Verbackene Beziehungen
Im Kino: »The Cakemaker« ist ein schönes kleines Liebesdramolett zwischen Berlin und Jerusalem
Eine Filmrezension schreibt man ja immer für ganz unterschiedliche Leute: das interessierte Publikum, den Zeitungsredakteur, das Filmteam, und natürlich für sich selbst. Ach, ruhig gleich raus damit bei einem Film mit Konditoreibezug wie »The Cakemaker«: Eine Filmrezension ist wie eine Torte mit sehr vielen Schichten, die am Ende allen schmecken soll.
Der Redakteur bekommt den genau richtig langen Text kurz vor Redaktionsschluss, das ist alles, was zählt.
Dem interessierten Publikum können wir sagen: Der Film ist sehr gut, schauen Sie ihn sich an. Ein Mann aus Jerusalem hat beruflich viel in Berlin zu tun und besucht gerne eine Bäckerei mit leckeren Zimtkeksen. Er verliebt sich in den schönen Bäcker und bringt fortan Frau und Kind in Israel immer viel Kuchen mit, bis er bei einem Verkehrsunfall stirbt. Der Bäcker reist nach Jerusalem, umschleicht die Frau und nimmt schließlich einen Job in ihrem Café an, denn, klar, die ist auch in der Gastronomie tätig. Das ist so eine kleine konstruierte Wendung, wie sie Drehbuchautoren lieben, aber okay, weil es Kino ist, stört es fast gar nicht.
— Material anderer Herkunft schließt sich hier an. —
(* ===== verification/Requests.v ===== *)
(** * What the supervisor promises for each request

    The theorems on [handle_message] and [handle_client] of [Supervisor]: totality,
    the errors that change nothing, authentication, and the effect of each request
    on the registry.  The definitions here are the vocabulary of those statements. *)

From S2P Require Import Prelude Json ProcessRegistry Termination Supervisor.

(** ** Vocabulary *)

(** The same processes and trees: only the pid counter may differ. *)
Definition same_tables (R R' : Registry) : Prop :=
  process_table R' = process_table R ∧ tree_table R' = tree_table R ∧
  tree_process_index R' = tree_process_index R ∧
  process_children R' = process_children R.

Definition is_ok (r : json) : Prop := response_status r = Some (JString "ok").

(** A request of the given type, as the dispatcher reads it. *)
Definition has_type (message : json) (ty : string) : Prop :=
  find message "message_type" = Some (JString ty).

(** A registration whose payload claims the handler's role. *)
Definition asks_for_handler (message : json) : Prop :=
  ∃ payload, value_json message "payload" (JObject []) = Ok payload ∧
    value_string payload "role" "unknown" = Ok "handler".
(** [forward_heartbeat_to_supervisor]: the connection is started; its outcome comes
    later.  [invalid_host] says that the configured host is not an address. *)
Definition forward_heartbeat (invalid_host : bool) (sid : nat) (heartbeat : json) : M () :=
  _ ← lift (dump heartbeat);
  if invalid_host then
    _ ← lift (value_int heartbeat "pid" (-1));
    text ← lift (dump (error_response "supervisor_unreachable"));
    modify (enqueue_json sid text)
  else
    modify (with_heartbeats (λ l, l ++ [(sid, heartbeat)])).

Definition bus_handle_message (invalid_host : bool) (sid : nat) (msg : json) : M () :=
  msg_type ← lift (value_string msg "message_type" "");
  if decide (msg_type = "BUS_REGISTER") then register_session sid msg
  else if decide (msg_type = "IPM_RELAY") then
    requested_target_pid ← lift (value_int msg "target_pid" (-1));
    target_pid ← resolve_target_pid msg requested_target_pid;
    if decide (target_pid > 0) then
      source_pid ← gets (λ B, registered_pid_ (session_of sid B));
      relay_message source_pid target_pid msg
    else mret tt
  else if decide (msg_type = "HEARTBEAT") then forward_heartbeat invalid_host sid msg
  else mret tt.

(** ** BusSession: reading *)

(** The stores of [handle_payload] to its own fields, in order. *)
Definition store_registration (sid : nat) (msg : json) : M () :=
  let field f := modify (on_session sid f) in
  pid ← lift (value_int msg "pid" (-1));
  field (λ s, set_registration pid (registered_tree_id_ s) (registered_tree_root_ s) s);;
  tree_id ← lift (value_string msg "tree_id" "");
  field (λ s, set_registration (registered_pid_ s) tree_id (registered_tree_root_ s) s);;
  root ← lift (value_bool msg "is_root" false);
  field (λ s, set_registration (registered_pid_ s) (registered_tree_id_ s) root s).

Definition handle_payload_body (invalid_host : bool) (sid : nat) (payload : string) : M () :=
  msg ← lift (parse payload);
  msg_type ← lift (value_string msg "message_type" "");
  (if decide (msg_type = "BUS_REGISTER") then store_registration sid msg else mret tt);;
  bus_handle_message invalid_host sid msg.

(** Any exception closes the session. *)
Definition handle_payload (invalid_host : bool) (sid : nat) (payload : string) (B : Bus) :
    exc Bus :=
  match handle_payload_body invalid_host sid payload B with
  | (Ok _, B) => Ok B
  | (Throw _, B) => Ok (close_on_strand sid B)
  | (UB, _) => UB
  end.

(** The completion of [async_read_frame]: an error closes the session; otherwise the
    payload is handled and the next read starts, unless the session was closed. *)
Definition on_read (invalid_host : bool) (sid : nat) (result : option string) (B : Bus) :
    exc Bus :=
  let B := on_session sid (set_reading false) B in
  match result with
  | None => mret (close_on_strand sid B)
  | Some payload =>
      B ← handle_payload invalid_host sid payload B;
      mret (on_session sid (λ s, if closed_ s then s else set_reading true s) B)
  end.

(** A heartbeat comes back from the supervisor with its reply, or fails; in that case
    the log line reads the pid of the message, outside of any [try]. *)
Definition on_heartbeat_done (i : nat) (reply : option string) (B : Bus) : exc Bus :=
  match heartbeats B !! i with
  | None => mret B
  | Some (sid, heartbeat) =>
      let B := with_heartbeats (delete i) B in
      match reply with
      | Some payload => mret (enqueue_json sid payload B)
      | None =>
          _ ← value_int heartbeat "pid" (-1);
          text ← dump (error_response "supervisor_unreachable");
          mret (enqueue_json sid text B)
      end
  end.

(** [accept_next] has a connection: a session that starts reading. *)
Definition accept (sid : nat) (B : Bus) : Bus :=
  with_sessions (<[sid := set_reading true new_session]>) B.

(** [stop]: the registered sessions are asked to close. *)
Definition stop_bus (B : Bus) : Bus :=
  if running_ B
  then foldr close (stopped B) ((map_to_list (pid_sessions_ B)).*2)
  else B.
Es gibt einige Irrungen, Wirrungen um koscheres Backen, den strengen Bruder des Verstorbenen, religiöse Konflikte, Familiengeschichten, und der Rezensent (um mal zum krümeligen Tortenboden zu kommen) kann ganz ehrlich nicht sagen, ob es nicht ein bisschen viel ist, diese in Jerusalem vermutlich irgendwie in der Luft liegenden Themen so als Metaphern für die Reinheit oder heillose Verrührtheit der Sexualität, äh, zusammenzubacken.
Jedenfalls kommt es, wie es kommen muss (»The Cakemaker« ist so ein Film, bei dem es nicht stört, wenn man die Handlung kennt): Bäcker verliebt sich in Gastronomin, wirklich sehr anrührend (der Redakteur ohrfeigt den Autor, aber diesmal
ehrlich!) gespielte erotische Annäherung in der Backstube, die Geschichte mit dem Ehemann kommt raus wie ein Kirschkern, auf den man plötzlich beißt, dramaturgisch wiederum sehr schön gemacht, dass die Intimität der beiden Männer erst relativ am Ende rückblickend aufgerollt (argh!) wird, ein limettenbitteres Sahnehäubchen vom Ende in Berlin.
»The Cakemaker« ist einer von diesen schönen kleinen Filmen, in die man geht, wie man an einem stürmischen Herbsttag in so eine blaustichige Instagram-Bäckerei einkehrt und denkt: Jetzt ein schönes Stück Kuchen. Und für den Moment ist es das beste Stück Kuchen der Welt, weil sich darin der Herbst und die roten Wangen der lieben Begleitung mischen. Lobend erwähnen muss man das Schauspielerensemble, das auch in diesem Café sitzt … Na, jetzt geraten die Schichten etwas durcheinander. Alle spielen wunderbar. So!
Und der Autor? Kümmern wir uns nun um die letzten Krümel am Textboden, die wir mit dem letzten Sahneklecks aufstippen. Wenn man mit der Begleitung aus dem Kino kommt und wir uns links und rechts unterhaken, dann dürfen wir denken: Gut, dass wir drei uns haben und gemeinsam in Filme gehen können, die aus Bisexualität und verschiedenen Beziehungssphären so undramatisch ein kleines Drama machen.
In diesen Film geht man, wie man an einem stürmischen Herbsttag in so eine blaustichige InstagramBäckerei einkehrt und denkt: Jetzt ein schönes Stück Kuchen.
»The Cakemaker«, Israel/Deutschland 2017. Regie/Buch: Ofir Raul Graizer; Darsteller: Tim Kalkhof, Sarah Adler, Roy Miller, Zohar Strauss. 106 Min.